What the task requires = Reproduce the records below exactly, but only between the lines holding "o ← checked_add offset i;" and "Definition loadseg (w", inclusive.

Provided data =
-*-*-

(* ===== verification/Exec.v ===== *)
(** * [exec.rs] and [elf.rs]

    An ELF header and program headers are decoded from the bytes of the file,
    the segments are loaded into a new address space, the arguments are pushed
    on a new stack, and the process changes over to the new image.

    [ExecWorld] is what [exec] asks of page tables and inodes; the calling
    process and its files are the state [kst] of the system calls. *)

From S2P Require Import Prelude Fs Vm File Proc Syscall.

Open Scope Z_scope.

(** ** ELF headers ([elf.rs]) *)
Definition EI_MAG0 : nat := 0.
Definition EI_MAG1 : nat := 1.
Definition EI_MAG2 : nat := 2.
Definition EI_MAG3 : nat := 3.
Definition ELFMAG0 : Z := 127.
Definition ELFMAG1 : Z := 69.
Definition ELFMAG2 : Z := 76.
Definition ELFMAG3 : Z := 70.
Definition PT_LOAD : Z := 1.

Record ElfHdr := mkElf {
  e_ident : list Z;
  e_type : Z; e_cpu : Z; e_version : Z; e_entry : Z; e_phoff : Z; e_shoff : Z; e_flags : Z;
  e_ehsize : Z; e_phsize : Z; e_phnum : Z; e_shsize : Z; e_shnum : Z; e_shname : Z;
}.

Record ProgHdr := mkProg {
  p_type : Z; p_flags : Z; p_offset : Z; p_vaddr : Z; p_paddr : Z; p_fsize : Z; p_msize : Z; p_align : Z;
}.

(** [repr(C, packed)]: the fields follow each other. *)
Definition SIZEOF_ELFHDR : Z := 16 + 2 + 2 + 4 + 8 + 8 + 8 + 4 + 6 * 2.
Definition SIZEOF_PROGHDR : Z := 4 + 4 + 6 * 8.

Definition field (x : list Z) (off n : nat) : Z := le_val (take n (drop off x)).

Definition decode_elf (x : list Z) : ElfHdr :=
  mkElf (take 16 x) (field x 16 2) (field x 18 2) (field x 20 4) (field x 24 8) (field x 32 8)
    (field x 40 8) (field x 48 4) (field x 52 2) (field x 54 2) (field x 56 2) (field x 58 2)
    (field x 60 2) (field x 62 2).

Definition decode_prog (x : list Z) : ProgHdr :=
  mkProg (field x 0 4) (field x 4 4) (field x 8 8) (field x 16 8) (field x 24 8) (field x 32 8)
    (field x 40 8) (field x 48 8).

Definition magic_ok (h : ElfHdr) : bool :=
  bool_decide (e_ident h !! EI_MAG0 = Some ELFMAG0) && bool_decide (e_ident h !! EI_MAG1 = Some ELFMAG1) &&
  bool_decide (e_ident h !! EI_MAG2 = Some ELFMAG2) && bool_decide (e_ident h !! EI_MAG3 = Some ELFMAG3).

(** ** Loading *)
Definition flags2perm (flags : Z) : Z :=
  let perm := 0 in
  let perm := if negb (Z.land flags 1 =? 0) then PTE_X else perm in
  if negb (Z.land flags 2 =? 0) then Z.lor perm PTE_W else perm.

Class ExecWorld (W U : Type) := {
  x_read : W → nat → Z → Z → outcome (W * result (list Z) unit);   (* into a kernel variable *)
  x_read_at : W → nat → Z → Z → Z → outcome (W * result Z unit);   (* to a physical address *)
  x_walkaddr : W → U → Z → outcome (option Z);
  x_create : W → Trapframe → outcome (W * option U);               (* [proc_uvmcreate] *)
  x_alloc : W → U → Z → Z → Z → outcome (W * option Z);
  x_clear : W → U → Z → outcome W;
  x_free : W → U → Z → outcome W;                                  (* [proc_uvmfree] *)
}.

Section exec.
Context {W U : Type} `{!FileWorld W, !UserAccess W U, !ExecWorld W U}.

(** [Ok(n) == r] *)
Definition result_is (n : Z) (r : result Z unit) : bool :=
  match r with Ok m => m =? n | Err _ => false end.

(** The loop of [loadseg], [k] pages left. *)
Fixpoint loadseg_loop (k : nat) (w : W) (u : U) (va : Z) (ip : nat) (offset sz i : Z)
    : outcome (W * result unit unit) :=
  if decide (i < sz) then
    match k with
    | O => Panic "out of fuel"
    | S k =>
        a ← checked_add va i;
        r ← x_walkaddr w u a;
        match r with
        | None => Panic "loadseg: address should exsits"
        | Some pa =>
            let n := if decide (sz - i < PGSIZE) then sz - i else PGSIZE in
            o ← checked_add offset i;
            '(w1, r) ← x_read_at w ip pa (as_u32 o) n;
            if result_is n r then i1 ← checked_add i PGSIZE; loadseg_loop k w1 u va ip offset sz i1
            else Done (w1, Err tt)
        end
    end
  else Done (w, Ok tt).

Definition loadseg (w : W) (u : U) (va : Z) (ip : nat) (offset sz : Z) : outcome (W * result unit unit) :=
  if is_aligned va then loadseg_loop (Z.to_nat (sz / PGSIZE + 1)) w u va ip offset sz 0
  else Panic "loadseg(): va must be aligned.".

(** The loop over the program headers, [k] of them left; the size reached so
    far is part of every result.  A header that is skipped does not advance
    [off]. *)
Fixpoint load_loop (k : nat) (w : W) (u : U) (ip : nat) (off sz : Z) : outcome (W * Z * result unit unit) :=
  match k with
  | O => Done (w, sz, Ok tt)
  | S k =>
      '(w1, r) ← x_read w ip (as_u32 off) SIZEOF_PROGHDR;
      match r with
      | Err _ => Done (w1, sz, Err tt)
      | Ok x =>
          if decide (Z.of_nat (length x) ≠ SIZEOF_PROGHDR) then Done (w1, sz, Err tt)
          else
            let ph := decode_prog x in
            if decide (p_type ph ≠ PT_LOAD ∨ p_fsize ph = 0) then load_loop k w1 u ip off sz
            else if decide (p_msize ph < p_fsize ph) then Done (w1, sz, Err tt)
            else
              e ← checked_add (p_vaddr ph) (p_msize ph);
              if decide (e < p_msize ph) then Done (w1, sz, Err tt)
              else if decide (p_vaddr ph `mod` PGSIZE ≠ 0) then Done (w1, sz, Err tt)
              else
                '(w2, r) ← x_alloc w1 u sz e (flags2perm (p_flags ph));
                match r with
                | None => Done (w2, sz, Err tt)
                | Some sz1 =>
                    '(w3, r) ← loadseg w2 u (p_vaddr ph) ip (p_offset ph) (p_fsize ph);
                    match r with
                    | Err _ => Done (w3, sz1, Err tt)
                    | Ok _ => off1 ← checked_add off SIZEOF_PROGHDR; load_loop k w3 u ip off1 sz1
                    end
                end
      end
  end.

(** The closure [load] after [namei]: the header, the new page table if there
    is one, and the size. *)
Definition load_image (w : W) (tf : Trapframe) (ip : nat) : outcome (W * option U * Z * result ElfHdr unit) :=
  '(w1, _) ← w_lock w ip;
  '(w2, r) ← x_read w1 ip 0 SIZEOF_ELFHDR;
  match r with
  | Err _ => Done (w2, None, 0, Err tt)
  | Ok x =>
      if decide (Z.of_nat (length x) ≠ SIZEOF_ELFHDR) then Done (w2, None, 0, Err tt)
      else
        let elf := decode_elf x in
        if magic_ok elf then
          '(w3, o) ← x_create w2 tf;
          match o with
          | None => Done (w3, None, 0, Err tt)
          | Some u =>
              '(w4, sz, r) ← load_loop (Z.to_nat (e_phnum elf)) w3 u ip (e_phoff elf) 0;
              Done (w4, Some u, sz, match r with Ok _ => Ok elf | Err _ => Err tt end)
          end
        else Done (w2, None, 0, Err tt)
  end.

(** The transaction around it; the inode is dropped at its end. *)
Definition exec_load (w : W) (tf : Trapframe) (path : list Z) : outcome (W * option U * Z * result ElfHdr unit) :=
  w1 ← w_begin_op w;
  '(w2, r) ← w_namei w1 path;
  '(w4, u, sz, r) ← match r with
                    | None => Done (w2, None, 0, Err tt)
                    | Some ip =>
                        '(w3, u, sz, r) ← load_image w2 tf ip;
                        w4 ← w_put w3 ip;
                        Done (w4, u, sz, r)
                    end;
  w5 ← w_end_op w4;
  Done (w5, u, sz, r).

(** ** The stack *)

(** [sp -= n; sp -= sp % 16] *)
Definition push_down (sp n : Z) : outcome Z :=
  s ← checked_sub sp n;
  Done (s - s `mod` 16).

(** A block of bytes pushed: the new stack pointer, or an error below
    [stackbase]. *)
Definition push (w : W) (u : U) (stackbase sp n : Z) (x : list Z) : outcome (W * result Z unit) :=
  sp1 ← push_down sp n;
  if decide (sp1 < stackbase) then Done (w, Err tt)
  else
    '(w1, r) ← u_copyout w u sp1 x;
    Done (w1, match r with Ok _ => Ok sp1 | Err _ => Err tt end).

(** The strings: the pairs of address and length for [ustack]. *)
Fixpoint push_args (w : W) (u : U) (stackbase sp : Z) (args : list (list Z))
    : outcome (W * result (Z * list (Z * Z)) unit) :=
  match args with
  | [] => Done (w, Ok (sp, []))
  | x :: args =>
      '(w1, r) ← push w u stackbase sp (Z.of_nat (length x)) x;
      match r with
      | Err _ => Done (w1, Err tt)
      | Ok sp1 =>
          '(w2, r) ← push_args w1 u stackbase sp1 args;
          Done (w2, match r with
                    | Ok (sp2, l) => Ok (sp2, (sp1, Z.of_nat (length x)) :: l)
                    | Err _ => Err tt
                    end)
      end
  end.

Definition words (l : list (Z * Z)) : list Z := l ≫= λ p, le_bytes 8 p.1 ++ le_bytes 8 p.2.

(** The strings, the array of [&str], and the [&[&str]].  [argc] counts one
    more element than there are arguments; [ustack] has room for [MAXARG]. *)
Definition push_stack (w : W) (u : U) (stackbase sp : Z) (argv : list (list Z)) : outcome (W * result Z unit) :=
  '(w1, r) ← push_args w u stackbase sp argv;
  match r with
  | Err _ => Done (w1, Err tt)
  | Ok (sp1, l) =>
      let argc := Z.of_nat (length argv) + 1 in
      sp2 ← push_down sp1 (argc * 2 * 8);
      if decide (sp2 < stackbase) then Done (w1, Err tt)
      else if decide (Z.of_nat (MAXARG * 2) < argc * 2) then Panic "range end index out of range"
      else
        '(w2, r) ← u_copyout w1 u sp2 (words (l ++ [(0, 0)]));
        match r with
        | Err _ => Done (w2, Err tt)
        | Ok _ => push w2 u stackbase sp2 16 (words [(sp2, argc)])
        end
  end.

(** The second closure up to the commit: the stack pointer and the new size. *)
Definition exec_stack (w : W) (u : U) (sz : Z) (argv : list (list Z)) : outcome (W * Z * result Z unit) :=
  sz ← pgroundup sz;
  top ← checked_add sz (2 * PGSIZE);
  '(w1, r) ← x_alloc w u sz top PTE_W;
  match r with
  | None => Done (w1, sz, Err tt)
  | Some sz1 =>
      guard ← checked_sub sz1 (2 * PGSIZE);
      w2 ← x_clear w1 u guard;
      stackbase ← checked_sub sz1 PGSIZE;
      '(w3, r) ← push_stack w2 u stackbase sz1 argv;
      Done (w3, sz1, r)
  end.

Fixpoint string_of_bytes (l : list Z) : string :=
  match l with
  | [] => ""
  | b :: l => String (Ascii.ascii_of_nat (Z.to_nat b)) (string_of_bytes l)
  end.

Definition tf_start (tf : Trapframe) (entry sp : Z) : Trapframe :=
  mkTf (a0 tf) (a1 tf) (a2 tf) (a3 tf) (a4 tf) (a5 tf) (a6 tf) (a7 tf) entry sp.

(** The error exit: the new page table, if any, is freed. *)
Definition exec_fail (k : kst W U) (w : W) (u : option U) (sz : Z) : outcome (kst W U * result Z unit) :=
  match u with
  | Some u => w1 ← x_free w u sz; Done (set_world w1 k, Err tt)
  | None => Done (set_world w k, Err tt)
  end.

Definition exec (k : kst W U) (path : list Z) (argv : list (list Z)) : outcome (kst W U * result Z unit) :=
  d ← my_data k;
  tf ← unwrap (Proc.trapframe d);
  '(w1, uo, sz, r) ← exec_load (world k) tf path;
  match r, uo with
  | Ok elf, Some u =>
      '(w2, sz1, r) ← exec_stack w1 u sz argv;
      match r with
      | Err _ => exec_fail k w2 (Some u) sz1
      | Ok sp =>
          let nm := match file_name path with Some f => string_of_bytes f | None => Proc.name d end in
          old ← unwrap (Proc.uvm d);
          k1 ← set_my_data (set_world w2 k)
                 (Proc.mkData (Proc.kstack d) sz1 (Some u) (Some (tf_start tf (e_entry elf) sp))
                    (Proc.ctx_ra d) (Proc.ctx_sp d) nm (Proc.ofile d) (Proc.cwd d));
          w3 ← x_free (world k1) old (Proc.sz d);
          Done (set_world w3 k1, Ok sp)
      end
  | _, _ => exec_fail k w1 uo sz
  end.
End exec.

-*-*-

Task solution =
            o ← checked_add offset i;
            '(w1, r) ← x_read_at w ip pa (as_u32 o) n;
            if result_is n r then i1 ← checked_add i PGSIZE; loadseg_loop k w1 u va ip offset sz i1
            else Done (w1, Err tt)
        end
    end
  else Done (w, Ok tt).

Definition loadseg (w : W) (u : U) (va : Z) (ip : nat) (offset sz : Z) : outcome (W * result unit unit) :=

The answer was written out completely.